For the next six months, Tabis, a few friends in California, his mother in Pittsburgh and Montúfar in Ecuador worked nights and weekends, relying heavily on Skype and WhatsApp to push the business forward. Tabis describes the experience as a “scrappy way to start a company.”
“At the time, my wife was the family bread-winner, and I was at home with our nine-month-old child and dog launching a company at the kitchen table,” he recalls. “We used friends, family and Facebook to tell our story of connecting flower growers with consumers. It worked! The company took off fast as customers fell in love with The Bouqs and our guarantee of high quality, sustainably sourced flowers.”
In The Bouqs’ first year of business, annual revenue was less than $2 million.

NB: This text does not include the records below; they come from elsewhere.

(* ===== verification/Options.v ===== *)
(** * TCP options ([src/tcp/options.go], the option names of [src/tcp/stringers.go])

    An option list is parsed by [Next], one option at a time; [ForEachOption]
    drives it with a callback, whose effects are explicit as a state the
    callback returns. The [goto REDO] of [Next], which skips obsolete options,
    and the loop of [ForEachOption] recurse on fuel; each round consumes at least
    one byte, so the length of the list is enough ([options_parse_total]). *)
From S2P Require Import Prelude Errors Bytes.
From stdpp Require Import strings.

Module Options.
Import Bytes.
Open Scope Z_scope.
Open Scope list_scope.

Definition OptEnd : Z := 0.
Definition OptNop : Z := 1.
Definition OptMaxSegmentSize : Z := 2.
Definition OptWindowScale : Z := 3.
Definition OptSACKPermitted : Z := 4.
Definition OptTimestamps : Z := 8.
Definition OptUserTimeout : Z := 28.

(** The names of the kinds [0 .. 30]. *)
Definition kind_names : list string :=
  [ "end of option list"; "no-operation"; "maximum segment size"; "window scale";
    "SACK permitted"; "SACK"; "echo(obsolete)"; "echo reply(obsolete)"; "timestamps";
    "partial order connection permitted(obsolete)";
    "partial order service profile(obsolete)"; "CC(obsolete)"; "CC.new(obsolete)";
    "CC.echo(obsolete)"; "alternate checksum request(obsolete)";
    "alternate checksum data(obsolete)"; "skeeter"; "bubba"; "trailer checksum";
    "MD5 signature(obsolete)"; "SCPS capabilities"; "selective negative acks";
    "record boundaries"; "corruption experienced"; "SNAP"; "unassigned";
    "compression filter"; "quick-start response"; "user timeout or unauthorized use";
    "Authentication TCP-AO"; "multipath TCP" ]%string.

Definition HasSuffix (s suffix : string) : bool :=
  let n := String.length s in
  let m := String.length suffix in
  (m <=? n)%nat && String.eqb (String.substring (n - m) m s) suffix.

(** None of the names above 30 carries the suffix. *)
Definition kind_name (kind : Z) : string := nth (Z.to_nat kind) kind_names EmptyString.

Definition IsDefined (kind : Z) : bool :=
  (kind <=? 30) || (kind =? 34) || (kind =? 69) || (kind =? 172) || (kind =? 174).
Definition IsObsolete (kind : Z) : bool :=
  if IsDefined kind then HasSuffix (kind_name kind) "(obsolete)" else false.

(** [OptionCodec] holds its flags. *)
Definition OptFlagSkipSizeValidation : Z := 1.
Definition OptFlagSkipObsolete : Z := 2.
Definition HasAny (flags ofTheseFlags : Z) : bool := negb (Z.land flags ofTheseFlags =? 0).

(** ** Writing: the destination, the size or -1, the error *)

Definition PutOption (dst : list Z) (kind : Z) (data : list Z)
    : list Z * Z * option error :=
  let putSize := 2 + zlen data in
  if zlen dst <? putSize then (dst, -1, Some ErrShortBuffer)
  else if 255 <? putSize then (dst, -1, Some ErrInvalidLengthField)
  else if (kind =? OptNop) || (kind =? OptEnd) then (dst, -1, Some ErrInvalidField)
  else (put dst 0 (kind :: u8 putSize :: data), putSize, None).

Definition PutOption16 (dst : list Z) (kind v : Z) : list Z * Z * option error :=
  PutOption dst kind [u8 (Z.shiftr v 8); u8 v].
Definition PutOption32 (dst : list Z) (kind v : Z) : list Z * Z * option error :=
  PutOption dst kind [u8 (Z.shiftr v 24); u8 (Z.shiftr v 16); u8 (Z.shiftr v 8); u8 v].

(** ** Parsing *)

Record parsed := mkParsed {
  p_kind : Z;
  p_data : list Z;
  p_rest : list Z;
  p_err : option error
}.

Definition expectSize (kind : Z) : Z :=
  if kind =? OptTimestamps then 10
  else if (kind =? OptMaxSegmentSize) || (kind =? OptUserTimeout) then 4
  else if kind =? OptWindowScale then 3
  else if kind =? OptSACKPermitted then 2
  else 0.

(** [None]: out of fuel. *)
Fixpoint Next_loop (fuel : nat) (flags : Z) (opts : list Z) : option parsed :=
  match fuel with
  | O => None
  | S fuel =>
      match opts with
      | [] => Some (mkParsed OptEnd [] [] None)
      | kind :: tl =>
          if kind =? 0 then Some (mkParsed OptEnd [] [] None)
          else if kind =? OptNop then Some (mkParsed kind [] tl None)
          else
          match tl with
          | [] => Some (mkParsed kind [] [] (Some ErrTruncatedFrame))
          | size :: _ =>
              if zlen opts <? size then Some (mkParsed kind [] [] (Some ErrTruncatedFrame))
              else if size <? 2 then Some (mkParsed kind [] [] (Some ErrInvalidLengthField))
              else
                let optData := slice opts 2 size in
                let remainingOpts := zdrop size opts in
                if HasAny flags OptFlagSkipObsolete && IsObsolete kind
                then Next_loop fuel flags remainingOpts
                else
                  let err :=
                    if negb (HasAny flags OptFlagSkipSizeValidation) &&
                       negb (expectSize kind =? 0) && negb (size =? expectSize kind)
                    then Some ErrInvalidLengthField else None in
                  Some (mkParsed kind optData remainingOpts err)
          end
      end
  end.

Definition Next (flags : Z) (opts : list Z) : option parsed :=
  Next_loop (S (length opts)) flags opts.

Section ForEach.
Context {A : Type}.
(** The callback: its state after the call and the error it returns. *)
Context (fn : A -> Z -> list Z -> A * option error).

(** [None]: out of fuel. *)
Fixpoint ForEach_loop (fuel : nat) (flags : Z) (opts : list Z) (a : A)
    : option (A * option error) :=
  match fuel with
  | O => None
  | S fuel =>
      match Next flags opts with
      | None => None
      | Some p =>
          match p_err p with
          | Some e => Some (a, Some e)
          | None =>
              if p_kind p =? OptEnd then Some (a, None)
              else if p_kind p <=? OptNop then ForEach_loop fuel flags (p_rest p) a
              else
                match fn a (p_kind p) (p_data p) with
                | (a, Some e) => Some (a, Some e)
                | (a, None) => ForEach_loop fuel flags (p_rest p) a
                end
          end
      end
  end.

Definition ForEachOption (flags : Z) (opts : list Z) (a : A) : option (A * option error) :=
  ForEach_loop (S (length opts)) flags opts a.
End ForEach.

(** ** Option lists *)

Inductive opt := ONop | OData (kind : Z) (data : list Z).

Definition opt_bytes (o : opt) : list Z :=
  match o with ONop => [OptNop] | OData k d => k :: (2 + zlen d) :: d end.
Definition opts_bytes (os : list opt) : list Z := concat (map opt_bytes os).

(** An option the codec with [flags] accepts and passes to the callback. *)
Definition opt_ok (flags : Z) (o : opt) : Prop :=
  match o with
  | ONop => True
  | OData k d =>
      2 <= k < 256 /\ 2 + zlen d <= 255 /\
      (HasAny flags OptFlagSkipObsolete && IsObsolete k = false) /\
      (HasAny flags OptFlagSkipSizeValidation = true \/ expectSize k = 0 \/
       2 + zlen d = expectSize k)
  end.

Definition run_opts {A} (fn : A -> Z -> list Z -> A * option error) : list opt -> A -> A * option error :=
  fix go os a :=
    match os with
    | [] => (a, None)
    | ONop :: os => go os a
    | OData k d :: os =>
        match fn a k d with (a, Some e) => (a, Some e) | (a, None) => go os a end
    end.

(** ** Lemmas *)

Lemma Next_loop_total fuel flags opts :
  (length opts < fuel)%nat ->
  exists p, Next_loop fuel flags opts = Some p /\
    (p_kind p <> OptEnd -> p_err p = None -> (length (p_rest p) < length opts)%nat).
Proof.
  revert opts. induction fuel as [|fuel IH]; intros opts Hf; [lia|]. cbn [Next_loop].
  destruct opts as [|kind tl]; [by eexists|].
  destruct (kind =? 0); [by eexists|].
  destruct (kind =? OptNop). { eexists. split; [done|]. cbn. lia. }
  destruct tl as [|size tl']; [by eexists|].
  destruct (Z.ltb_spec (zlen (kind :: size :: tl')) size); [by eexists|].
  destruct (Z.ltb_spec size 2); [by eexists|].
  assert (length (zdrop size (kind :: size :: tl')) < length (kind :: size :: tl'))%nat as Hd.
  { unfold zdrop. rewrite length_drop. cbn [length] in *. lia. }
  destruct (_ && IsObsolete kind).
  - destruct (IH (zdrop size (kind :: size :: tl'))) as (p & -> & Hp); [lia|].
    exists p. split; [done|]. intros. specialize (Hp ltac:(done) ltac:(done)). lia.
  - eexists. split; [done|]. intros _ _. exact Hd.
Qed.

Lemma ForEach_loop_total {A} (fn : A -> Z -> list Z -> A * option error) fuel flags opts a :
  (length opts < fuel)%nat -> exists r, ForEach_loop fn fuel flags opts a = Some r.
Proof.
  revert opts a. induction fuel as [|fuel IH]; intros opts a Hf; [lia|]. cbn [ForEach_loop].
  unfold Next. destruct (Next_loop_total (S (length opts)) flags opts) as (p & -> & Hp); [lia|].
  destruct (p_err p) eqn:Ee; [by eexists|].
  destruct (Z.eqb_spec (p_kind p) OptEnd); [by eexists|]. specialize (Hp ltac:(done) ltac:(done)).
  destruct (p_kind p <=? OptNop); [apply IH; lia|].
  destruct (fn a (p_kind p) (p_data p)) as [a' [e|]]; [by eexists|]. apply IH. lia.
Qed.

Lemma Next_nop fuel flags rest : Next_loop (S fuel) flags (OptNop :: rest) = Some (mkParsed OptNop [] rest None).
Proof. done. Qed.

Lemma Next_end fuel flags rest :
  rest = [] \/ head rest = Some 0 -> Next_loop (S fuel) flags rest = Some (mkParsed OptEnd [] [] None).
Proof. destruct rest as [|x rest]; [done|]. by intros [|[= ->]]. Qed.

Lemma Next_data fuel flags k d rest :
  opt_ok flags (OData k d) ->
  Next_loop (S fuel) flags (opt_bytes (OData k d) ++ rest) = Some (mkParsed k d rest None).
Proof.
  intros (Hk & Hd & Ho & Hs). pose proof (zlen_nonneg d). pose proof (zlen_nonneg rest).
  cbn [opt_bytes app Next_loop]. unfold OptNop.
  destruct (Z.eqb_spec k 0); [lia|]. destruct (Z.eqb_spec k 1); [lia|].
  rewrite !zlen_cons, zlen_app. destruct (Z.ltb_spec (1 + (1 + (zlen d + zlen rest))) (2 + zlen d)); [lia|].
  destruct (Z.ltb_spec (2 + zlen d) 2); [lia|]. rewrite Ho.
  assert (slice (k :: 2 + zlen d :: d ++ rest) 2 (2 + zlen d) = d) as ->.
  { unfold slice, zdrop, ztake. replace (Z.to_nat 2) with 2%nat by lia. cbn [drop].
    unfold zlen. replace (Z.to_nat (2 + Z.of_nat (length d) - 2)) with (length d) by lia.
    by rewrite drop_0, take_app_length. }
  assert (zdrop (2 + zlen d) (k :: 2 + zlen d :: d ++ rest) = rest) as ->.
  { unfold zdrop, zlen. replace (Z.to_nat (2 + Z.of_nat (length d))) with (S (S (length d))) by lia.
    cbn [drop]. by rewrite drop_app_length. }
  destruct (HasAny flags OptFlagSkipSizeValidation); cbn [negb andb]; [done|].
  destruct (Z.eqb_spec (expectSize k) 0); cbn [negb andb]; [done|].
  destruct (Z.eqb_spec (2 + zlen d) (expectSize k)); cbn [negb]; [done|].
  destruct Hs as [|[|]]; [done|lia|lia].
Qed.

Lemma opts_bytes_cons o os : opts_bytes (o :: os) = opt_bytes o ++ opts_bytes os.
Proof. done. Qed.

(** the option parser terminates on every input. Whatever the bytes (also
    hostile ones, e.g. a zero length field), [Next] and [ForEachOption] return,
    within one round per byte of the list; unless it reports the end or an error,
    [Next] makes progress. *)
Theorem options_parse_total {A} (fn : A -> Z -> list Z -> A * option error) flags opts a :
  (exists r, ForEachOption fn flags opts a = Some r) /\
  exists p, Next flags opts = Some p /\
    (p_kind p = OptEnd \/ p_err p <> None \/ (length (p_rest p) < length opts)%nat).
Proof.
  split; [apply ForEach_loop_total; lia|].
  destruct (Next_loop_total (S (length opts)) flags opts) as (p & Hn & Hp); [lia|].
  exists p. split; [done|]. destruct (decide (p_kind p = OptEnd)); [by left|].
  destruct (p_err p) eqn:Ee; [right; left; done|]. right; right. by apply Hp.
Qed.

(** options round trip. Any list of acceptable options and no-operations,
    encoded one after the other and followed by an end marker or the end of the
    list, is parsed by [ForEachOption] to exactly those options in that order,
    the callback seeing kind and data of each and stopping at its first error. *)
Theorem options_roundtrip {A} (fn : A -> Z -> list Z -> A * option error) flags os tail a
  (Hos : Forall (opt_ok flags) os) (Htail : tail = [] \/ head tail = Some 0) :
  ForEachOption fn flags (opts_bytes os ++ tail) a = Some (run_opts fn os a).
Proof.
  unfold ForEachOption.
  assert (length (opts_bytes os ++ tail) < S (length (opts_bytes os ++ tail)))%nat as Hf by lia.
  revert Hf. generalize (S (length (opts_bytes os ++ tail))). intros fuel. revert fuel a.
  induction Hos as [|o os Ho Hos IH]; intros fuel a Hf; (destruct fuel as [|fuel]; [lia|]);
    cbn [ForEach_loop]; unfold Next.
  - cbn [opts_bytes map concat app]. by rewrite Next_end.
  - rewrite opts_bytes_cons, <- app_assoc in *. destruct o as [|k d].
    + cbn [opt_bytes app] in *. rewrite Next_nop. cbn. apply IH. cbn [length] in Hf. lia.
    + rewrite Next_data by done. cbn [p_err p_kind p_data p_rest run_opts].
      destruct Ho as (Hk & _). unfold OptEnd, OptNop.
      destruct (Z.eqb_spec k 0); [lia|]. destruct (Z.leb_spec k 1); [lia|].
      destruct (fn a k d) as [a' [e|]]; [done|]. apply IH.
      rewrite length_app in Hf. cbn [opt_bytes length] in Hf. lia.
Qed.

Lemma PutOption_ok flags dst k d :
  opt_ok flags (OData k d) -> 2 + zlen d <= zlen dst ->
  PutOption dst k d = (opt_bytes (OData k d) ++ zdrop (2 + zlen d) dst, 2 + zlen d, None).
Proof.
  intros (Hk & Hd & _) Hl. pose proof (zlen_nonneg d). unfold PutOption, OptNop, OptEnd.
  destruct (Z.ltb_spec (zlen dst) (2 + zlen d)); [lia|].
  destruct (Z.ltb_spec 255 (2 + zlen d)); [lia|].
  destruct (Z.eqb_spec k 1); [lia|]. destruct (Z.eqb_spec k 0); [lia|]. cbn [orb].
  f_equal. f_equal. unfold put. rewrite ztake_nonpos, !zlen_cons by lia. cbn [app opt_bytes].
  f_equal. f_equal; [wrap_lia|]. do 2 f_equal. lia.
Qed.

Definition collect (a : list (Z * list Z)) (k : Z) (d : list Z)
    : list (Z * list Z) * option error := (a ++ [(k, d)], None).

Lemma options_roundtrip_witness :
  ForEachOption collect 0 [2; 4; 5; 180; 1; 3; 3; 7; 0; 9] [] = Some ([(2, [5; 180]); (3, [7])], None).
Proof.
  apply (options_roundtrip collect 0 [OData 2 [5; 180]; ONop; OData 3 [7]] [0; 9] []).
  - repeat constructor; try (vm_compute; congruence); right; right; reflexivity.
  - by right.
Defined.
End Options.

In 2014, Tabis succeeded in raising a $5.5 million Series A round of funding, which went to building out the company’s team, operations and digital marketing strategy. And just last week, The Bouqs announced a $30 million investment from from Japanese enterprise business investor Yamasa. By 2017, the company had cracked the realm of tens of million of dollars in revenue. As a privately held company, The Bouqs does not report earnings, but suffice it to say they say they're healthy. Even so, Tabis admits starting a fresh-from-the-farm floral business was borderline insane.
“All of it was so hard. Ideas for startups are easy; the nuts and bolts are not. But it was the best time, too. Everyday was the Wild, Wild West. We had no rules so we could be super creative,” he says.
Having survived those early, frantic startup days, Tabis advises others eager to follow his path to research what being an entrepreneur really involves. “Entrepreneurship has been glamorized—beer on tap, cool things like ping pong in the office. What it really is about is solving hard problems without resources. Talk to people who have done it before you start a company.”
That said, he also borrows a line from Nike with this second piece of advice: Just do it. “Understand you may fail, but unless you start something, nothing will happen.”
Tabis credits his loving parents, food on the table, great support and luck for his success. Giving back has become an honor and priority in his life. For the last three years, he has advised women business owners through NAWBO-LA. He is teaching a course called “The Journey to the Entrepreneurial Mindset” at the UCLA Anderson School of Management, where he earned his MBA. He also serves as a brand advisor to the Notre Dame Athletics Department and has loved judging Notre Dame’s annual McCloskey New Venture Competition.
Says Tabis, “When Notre Dame asks for anything, I gladly say yes.”
Does that offer include field goal kicking?